=== DATA EXCERPTS ===
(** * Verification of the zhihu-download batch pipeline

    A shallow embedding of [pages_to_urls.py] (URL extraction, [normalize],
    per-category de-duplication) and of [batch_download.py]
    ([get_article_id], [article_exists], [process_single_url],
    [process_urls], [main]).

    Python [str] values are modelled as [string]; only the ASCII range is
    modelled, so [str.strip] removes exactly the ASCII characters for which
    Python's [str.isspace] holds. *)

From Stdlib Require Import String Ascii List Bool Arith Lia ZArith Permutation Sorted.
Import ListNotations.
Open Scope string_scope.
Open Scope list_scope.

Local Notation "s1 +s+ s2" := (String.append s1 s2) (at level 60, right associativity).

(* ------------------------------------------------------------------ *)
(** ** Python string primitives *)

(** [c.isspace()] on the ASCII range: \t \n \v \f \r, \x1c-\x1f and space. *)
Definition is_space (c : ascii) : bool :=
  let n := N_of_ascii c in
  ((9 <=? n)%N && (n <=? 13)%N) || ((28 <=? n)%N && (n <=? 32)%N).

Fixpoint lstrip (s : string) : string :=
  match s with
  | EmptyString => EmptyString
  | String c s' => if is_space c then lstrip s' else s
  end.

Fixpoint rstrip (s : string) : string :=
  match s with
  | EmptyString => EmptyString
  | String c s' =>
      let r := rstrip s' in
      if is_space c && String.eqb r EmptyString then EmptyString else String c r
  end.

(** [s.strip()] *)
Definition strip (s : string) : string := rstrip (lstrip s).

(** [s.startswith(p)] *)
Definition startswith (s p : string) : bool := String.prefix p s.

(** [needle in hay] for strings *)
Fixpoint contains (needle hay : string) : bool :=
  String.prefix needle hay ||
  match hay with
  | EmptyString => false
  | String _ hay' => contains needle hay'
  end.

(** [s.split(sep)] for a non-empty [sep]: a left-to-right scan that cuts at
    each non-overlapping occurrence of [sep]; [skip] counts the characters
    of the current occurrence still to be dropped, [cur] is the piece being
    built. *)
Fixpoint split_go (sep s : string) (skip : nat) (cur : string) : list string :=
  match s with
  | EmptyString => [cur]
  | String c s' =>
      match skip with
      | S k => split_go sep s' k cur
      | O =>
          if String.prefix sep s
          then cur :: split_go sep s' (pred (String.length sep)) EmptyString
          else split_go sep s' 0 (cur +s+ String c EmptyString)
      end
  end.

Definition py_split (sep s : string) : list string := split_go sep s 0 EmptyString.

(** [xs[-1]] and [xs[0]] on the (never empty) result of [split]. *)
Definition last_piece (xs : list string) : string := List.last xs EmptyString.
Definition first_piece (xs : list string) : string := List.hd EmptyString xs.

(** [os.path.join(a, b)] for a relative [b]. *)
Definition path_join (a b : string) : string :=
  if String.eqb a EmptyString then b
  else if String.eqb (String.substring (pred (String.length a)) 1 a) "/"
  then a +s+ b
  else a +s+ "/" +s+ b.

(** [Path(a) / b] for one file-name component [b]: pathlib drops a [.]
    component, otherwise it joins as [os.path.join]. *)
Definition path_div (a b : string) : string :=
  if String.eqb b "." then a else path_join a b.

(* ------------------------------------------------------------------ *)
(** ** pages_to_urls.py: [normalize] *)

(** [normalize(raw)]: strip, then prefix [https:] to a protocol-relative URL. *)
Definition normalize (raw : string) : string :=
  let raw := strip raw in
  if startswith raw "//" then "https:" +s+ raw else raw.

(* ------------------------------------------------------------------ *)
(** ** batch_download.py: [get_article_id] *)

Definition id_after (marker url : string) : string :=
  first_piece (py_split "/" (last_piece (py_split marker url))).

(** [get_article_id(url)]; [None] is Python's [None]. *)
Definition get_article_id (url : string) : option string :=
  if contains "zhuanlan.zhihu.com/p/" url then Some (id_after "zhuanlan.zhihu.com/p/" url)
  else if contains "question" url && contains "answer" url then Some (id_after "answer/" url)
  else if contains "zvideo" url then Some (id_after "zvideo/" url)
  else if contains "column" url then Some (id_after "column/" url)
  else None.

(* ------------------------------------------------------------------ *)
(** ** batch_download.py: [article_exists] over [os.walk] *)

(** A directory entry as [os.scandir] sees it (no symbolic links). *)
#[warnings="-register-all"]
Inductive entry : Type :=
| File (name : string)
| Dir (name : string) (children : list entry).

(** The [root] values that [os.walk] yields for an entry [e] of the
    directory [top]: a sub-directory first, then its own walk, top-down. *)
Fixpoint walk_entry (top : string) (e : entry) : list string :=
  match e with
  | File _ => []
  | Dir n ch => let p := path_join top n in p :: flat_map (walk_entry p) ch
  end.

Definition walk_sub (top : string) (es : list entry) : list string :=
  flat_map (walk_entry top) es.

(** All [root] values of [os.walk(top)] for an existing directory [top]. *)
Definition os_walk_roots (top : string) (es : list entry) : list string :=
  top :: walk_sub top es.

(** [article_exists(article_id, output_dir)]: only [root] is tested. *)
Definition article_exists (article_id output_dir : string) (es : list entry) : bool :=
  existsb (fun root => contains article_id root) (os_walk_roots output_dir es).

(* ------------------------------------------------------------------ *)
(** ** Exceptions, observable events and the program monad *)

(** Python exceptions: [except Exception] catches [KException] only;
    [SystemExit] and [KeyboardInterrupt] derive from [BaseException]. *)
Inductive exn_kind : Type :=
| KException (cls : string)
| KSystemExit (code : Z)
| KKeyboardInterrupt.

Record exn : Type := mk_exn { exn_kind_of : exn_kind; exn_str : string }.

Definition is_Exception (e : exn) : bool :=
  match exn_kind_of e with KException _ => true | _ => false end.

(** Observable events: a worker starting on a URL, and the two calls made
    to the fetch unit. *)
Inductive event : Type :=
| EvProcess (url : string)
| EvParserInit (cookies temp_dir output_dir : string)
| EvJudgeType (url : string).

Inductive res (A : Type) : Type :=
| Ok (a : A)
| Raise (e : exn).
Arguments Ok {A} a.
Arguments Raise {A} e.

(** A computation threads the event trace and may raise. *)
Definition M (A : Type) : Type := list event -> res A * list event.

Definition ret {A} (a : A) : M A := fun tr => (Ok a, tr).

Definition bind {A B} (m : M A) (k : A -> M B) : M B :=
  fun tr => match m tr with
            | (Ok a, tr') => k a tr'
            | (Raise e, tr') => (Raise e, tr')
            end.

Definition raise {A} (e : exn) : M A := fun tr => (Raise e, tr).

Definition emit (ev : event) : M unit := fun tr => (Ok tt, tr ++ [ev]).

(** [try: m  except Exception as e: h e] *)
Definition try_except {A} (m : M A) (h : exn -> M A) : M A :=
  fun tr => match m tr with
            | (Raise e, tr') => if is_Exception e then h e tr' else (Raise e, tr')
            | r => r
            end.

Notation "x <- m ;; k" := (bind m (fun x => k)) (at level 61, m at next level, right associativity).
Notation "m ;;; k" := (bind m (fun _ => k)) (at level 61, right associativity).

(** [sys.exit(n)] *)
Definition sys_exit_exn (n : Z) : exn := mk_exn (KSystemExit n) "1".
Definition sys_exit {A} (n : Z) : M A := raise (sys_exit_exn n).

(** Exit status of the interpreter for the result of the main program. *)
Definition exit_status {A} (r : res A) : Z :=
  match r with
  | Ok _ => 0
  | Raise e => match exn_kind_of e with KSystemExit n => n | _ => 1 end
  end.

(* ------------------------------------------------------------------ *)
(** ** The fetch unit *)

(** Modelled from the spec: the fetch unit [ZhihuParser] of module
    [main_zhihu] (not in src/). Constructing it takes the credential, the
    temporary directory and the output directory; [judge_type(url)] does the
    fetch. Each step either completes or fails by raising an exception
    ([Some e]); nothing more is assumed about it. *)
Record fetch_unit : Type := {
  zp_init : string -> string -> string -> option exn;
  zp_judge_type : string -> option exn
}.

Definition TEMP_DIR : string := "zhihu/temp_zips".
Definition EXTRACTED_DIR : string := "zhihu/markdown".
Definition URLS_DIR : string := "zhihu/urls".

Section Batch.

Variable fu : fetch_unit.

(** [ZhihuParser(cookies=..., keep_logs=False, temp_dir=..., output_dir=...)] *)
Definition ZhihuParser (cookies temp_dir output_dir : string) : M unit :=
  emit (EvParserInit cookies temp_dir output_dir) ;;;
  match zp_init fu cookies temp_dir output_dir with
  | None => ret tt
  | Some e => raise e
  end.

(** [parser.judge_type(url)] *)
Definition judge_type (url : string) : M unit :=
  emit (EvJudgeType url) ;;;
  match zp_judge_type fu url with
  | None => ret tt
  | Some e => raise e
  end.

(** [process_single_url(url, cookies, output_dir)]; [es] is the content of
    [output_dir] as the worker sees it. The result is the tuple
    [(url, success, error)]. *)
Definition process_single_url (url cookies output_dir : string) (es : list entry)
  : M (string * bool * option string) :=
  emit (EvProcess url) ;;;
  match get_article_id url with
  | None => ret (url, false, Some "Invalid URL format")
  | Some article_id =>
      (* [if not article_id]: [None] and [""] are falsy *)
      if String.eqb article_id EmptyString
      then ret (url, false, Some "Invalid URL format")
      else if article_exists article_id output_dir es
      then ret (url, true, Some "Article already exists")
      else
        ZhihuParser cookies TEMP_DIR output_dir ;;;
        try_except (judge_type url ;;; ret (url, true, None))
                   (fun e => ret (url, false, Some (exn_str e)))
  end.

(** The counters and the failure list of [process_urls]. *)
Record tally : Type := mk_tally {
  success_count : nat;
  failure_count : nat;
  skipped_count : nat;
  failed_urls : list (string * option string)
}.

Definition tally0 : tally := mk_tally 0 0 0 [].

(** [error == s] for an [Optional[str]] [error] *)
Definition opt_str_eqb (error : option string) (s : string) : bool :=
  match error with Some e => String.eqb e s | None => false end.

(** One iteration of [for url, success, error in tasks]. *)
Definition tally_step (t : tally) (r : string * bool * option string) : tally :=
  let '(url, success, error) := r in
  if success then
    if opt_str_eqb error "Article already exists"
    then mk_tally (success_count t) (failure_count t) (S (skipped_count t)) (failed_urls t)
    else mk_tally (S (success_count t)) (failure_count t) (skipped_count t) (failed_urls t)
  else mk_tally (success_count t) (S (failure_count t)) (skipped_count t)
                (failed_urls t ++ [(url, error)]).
===
From the records above, retype only the lines starting at the line that contains "(** [article_exists(article_id, output_dir)]: only" and ending at the line that contains "Raise (e : exn).", both included.

WRITTEN RESPONSE =>
(** [article_exists(article_id, output_dir)]: only [root] is tested. *)
Definition article_exists (article_id output_dir : string) (es : list entry) : bool :=
  existsb (fun root => contains article_id root) (os_walk_roots output_dir es).

(* ------------------------------------------------------------------ *)
(** ** Exceptions, observable events and the program monad *)

(** Python exceptions: [except Exception] catches [KException] only;
    [SystemExit] and [KeyboardInterrupt] derive from [BaseException]. *)
Inductive exn_kind : Type :=
| KException (cls : string)
| KSystemExit (code : Z)
| KKeyboardInterrupt.

Record exn : Type := mk_exn { exn_kind_of : exn_kind; exn_str : string }.

Definition is_Exception (e : exn) : bool :=
  match exn_kind_of e with KException _ => true | _ => false end.

(** Observable events: a worker starting on a URL, and the two calls made
    to the fetch unit. *)
Inductive event : Type :=
| EvProcess (url : string)
| EvParserInit (cookies temp_dir output_dir : string)
| EvJudgeType (url : string).

Inductive res (A : Type) : Type :=
| Ok (a : A)
| Raise (e : exn).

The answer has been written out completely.